2‘,5‘-Oligo(A)-activated endoribonuclease. Tissue distribution and characterization with a binding assay.

Abstract

We have measured the binding of highly radioactive (2'-5')pppA4-5[32P]cytidine 3',5'-diphosphate to human, mouse, and rabbit cell and tissue extracts. A binding activity for this oligonucleotide is present in all extracts examined and high levels of this activity are found in some cells of lymphoid origin. In particular, the mouse thymoma cell line W7 has about 10 times higher binding activity than other cell lines. The oligonucleotide is bound with a single high affinity constant, as shown by Scatchard plot analyses. Cell extracts fractionated by centrifugation on glycerol gradients show a single peak of binding activity, which co-sediments with (2'-5')oligo(A)-dependent endoribonuclease (RNase L).

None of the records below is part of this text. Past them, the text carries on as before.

(** X8. Where the files of a view go.  A viewId that begins with a slash
    makes [os.path.join] drop the output folder: the files are opened at
    that absolute name.  A viewId that holds no slash gets its two files
    directly in the output folder, their last path components being the
    viewId followed by the descriptor type and [.feat] or [.desc]; so the
    files of two different viewIds without slash are different entries of
    that one folder, and in a catalogue of pairwise distinct viewIds without
    slash no view writes the files of another. *)
Theorem view_file_paths :
  forall nd viewid,
    (starts_with_sep viewid = true ->
     feat_path nd viewid = viewid +++ "." +++ type_value (type nd) +++ ".feat" /\
     desc_path nd viewid = viewid +++ "." +++ type_value (type nd) +++ ".desc")
    /\
    (~ In "/"%char (list_ascii_of_string viewid) ->
     feat_path nd viewid
     = dir_prefix (output nd) +++ viewid +++ "." +++ type_value (type nd)
       +++ ".feat" /\
     desc_path nd viewid
     = dir_prefix (output nd) +++ viewid +++ "." +++ type_value (type nd)
       +++ ".desc" /\
     basename (feat_path nd viewid)
     = viewid +++ "." +++ type_value (type nd) +++ ".feat" /\
     basename (desc_path nd viewid)
     = viewid +++ "." +++ type_value (type nd) +++ ".desc" /\
     basename (feat_path nd viewid) <> basename (desc_path nd viewid) /\
     (forall viewid',
        ~ In "/"%char (list_ascii_of_string viewid') ->
        viewid' <> viewid ->
        basename (feat_path nd viewid') <> basename (feat_path nd viewid) /\
        basename (desc_path nd viewid') <> basename (desc_path nd viewid) /\
        basename (feat_path nd viewid') <> basename (desc_path nd viewid) /\
        basename (desc_path nd viewid') <> basename (feat_path nd viewid)) /\
     (forall (pre post : lookup_t) img,
        NoDup (dict_values (pre ++ (img, viewid) :: post)) ->
        (forall v, In v (dict_values post) ->
                   ~ In "/"%char (list_ascii_of_string v)) ->
        not_rewritten nd viewid post)).
Proof.
  intros nd viewid. split.
  - intros Habs. unfold feat_path, desc_path.
    rewrite !os_path_join_absolute by (now rewrite starts_with_sep_dot).
    auto.
  - intros Hv.
    destruct (view_base_names nd viewid Hv) as [Hf [Hd [Hbf Hbd]]].
    assert (Hext : forall a b : string, a +++ ".feat" <> b +++ ".desc").
    { intros a b Heq. apply (f_equal list_ascii_of_string) in Heq.
      rewrite !list_ascii_append in Heq.
      change (list_ascii_of_string ".feat")
        with ([ "."; "f"; "e"; "a" ] ++ [ "t" ])%char in Heq.
      change (list_ascii_of_string ".desc")
        with ([ "."; "d"; "e"; "s" ] ++ [ "c" ])%char in Heq.
      rewrite !app_assoc in Heq. apply app_inj_tail in Heq as [_ Heq].
      discriminate. }
    assert (Hmix : forall v v',
               v +++ "." +++ type_value (type nd) +++ ".feat"
               <> v' +++ "." +++ type_value (type nd) +++ ".desc").
    { intros v v'. rewrite <- !string_app_assoc. apply Hext. }
    split; [exact Hf|]. split; [exact Hd|]. split; [exact Hbf|].
    split; [exact Hbd|]. split; [rewrite Hbf, Hbd; apply Hmix|]. split.
    + intros viewid' Hv' Hne.
      destruct (view_base_names nd viewid' Hv') as [_ [_ [Hbf' Hbd']]].
      rewrite Hbf, Hbd, Hbf', Hbd'.
      split; [|split; [|split]].
      * intros Heq. apply Hne. eapply string_app_inv_r. exact Heq.
      * intros Heq. apply Hne. eapply string_app_inv_r. exact Heq.
      * apply Hmix.
      * intros Heq. symmetry in Heq. revert Heq. apply Hmix.
    + intros pre post img Hnd Hpost entry Hin.
      assert (Hne : snd entry <> viewid).
      { unfold dict_values in Hnd. rewrite map_app in Hnd.
        cbn [map snd] in Hnd. apply NoDup_remove_2 in Hnd.
        intros Heq. apply Hnd. apply in_or_app. right. rewrite <- Heq.
        now apply in_map. }
      assert (Hv' : ~ In "/"%char (list_ascii_of_string (snd entry))).
      { apply Hpost. unfold dict_values. now apply in_map. }
      assert (Hsame : starts_with_sep (snd entry) = starts_with_sep viewid)
        by (now rewrite !no_slash_relative).
      split; intros Heq; apply Hne; apply (view_path_inj nd _ _ Hsame); auto.
Qed.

This enzyme apparently binds the oligonucleotide, as shown by experiments with an analog of (2'-5')oligo(A) which competes in the binding and inhibits the RNase L. This endonuclease cannot be directly assayed in unfractionated cell or tissue extracts with high levels of other nuclease activities. The binding assay for the oligonucleotide may provide an estimate of RNase L levels in such cell and tissue extracts.